# WHAT THE TASK ASKS
Please copy out every line of the data word for word.

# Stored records
⟨

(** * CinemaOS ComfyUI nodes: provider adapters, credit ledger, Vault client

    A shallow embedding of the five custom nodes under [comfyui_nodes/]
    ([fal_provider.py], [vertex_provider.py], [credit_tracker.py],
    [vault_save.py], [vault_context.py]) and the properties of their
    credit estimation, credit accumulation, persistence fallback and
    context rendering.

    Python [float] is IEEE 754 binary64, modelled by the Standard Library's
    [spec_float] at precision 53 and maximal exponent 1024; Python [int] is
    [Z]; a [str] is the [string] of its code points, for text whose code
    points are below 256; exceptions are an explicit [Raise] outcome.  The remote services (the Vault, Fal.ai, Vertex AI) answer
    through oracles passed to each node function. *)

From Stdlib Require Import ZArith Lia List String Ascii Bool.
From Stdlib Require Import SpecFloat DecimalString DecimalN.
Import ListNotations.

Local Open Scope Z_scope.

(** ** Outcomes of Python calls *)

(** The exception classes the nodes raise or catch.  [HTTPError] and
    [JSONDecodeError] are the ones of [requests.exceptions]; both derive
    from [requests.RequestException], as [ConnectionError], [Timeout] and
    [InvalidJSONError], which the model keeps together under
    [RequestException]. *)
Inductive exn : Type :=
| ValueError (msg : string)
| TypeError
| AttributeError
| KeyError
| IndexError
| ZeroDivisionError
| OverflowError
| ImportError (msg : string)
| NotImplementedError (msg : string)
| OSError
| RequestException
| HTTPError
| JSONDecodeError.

⟩

# SOLUTION TO THIS TASK
(** * CinemaOS ComfyUI nodes: provider adapters, credit ledger, Vault client

    A shallow embedding of the five custom nodes under [comfyui_nodes/]
    ([fal_provider.py], [vertex_provider.py], [credit_tracker.py],
    [vault_save.py], [vault_context.py]) and the properties of their
    credit estimation, credit accumulation, persistence fallback and
    context rendering.

    Python [float] is IEEE 754 binary64, modelled by the Standard Library's
    [spec_float] at precision 53 and maximal exponent 1024; Python [int] is
    [Z]; a [str] is the [string] of its code points, for text whose code
    points are below 256; exceptions are an explicit [Raise] outcome.  The remote services (the Vault, Fal.ai, Vertex AI) answer
    through oracles passed to each node function. *)

From Stdlib Require Import ZArith Lia List String Ascii Bool.
From Stdlib Require Import SpecFloat DecimalString DecimalN.
Import ListNotations.

Local Open Scope Z_scope.

(** ** Outcomes of Python calls *)

(** The exception classes the nodes raise or catch.  [HTTPError] and
    [JSONDecodeError] are the ones of [requests.exceptions]; both derive
    from [requests.RequestException], as [ConnectionError], [Timeout] and
    [InvalidJSONError], which the model keeps together under
    [RequestException]. *)
Inductive exn : Type :=
| ValueError (msg : string)
| TypeError
| AttributeError
| KeyError
| IndexError
| ZeroDivisionError
| OverflowError
| ImportError (msg : string)
| NotImplementedError (msg : string)
| OSError
| RequestException
| HTTPError
| JSONDecodeError.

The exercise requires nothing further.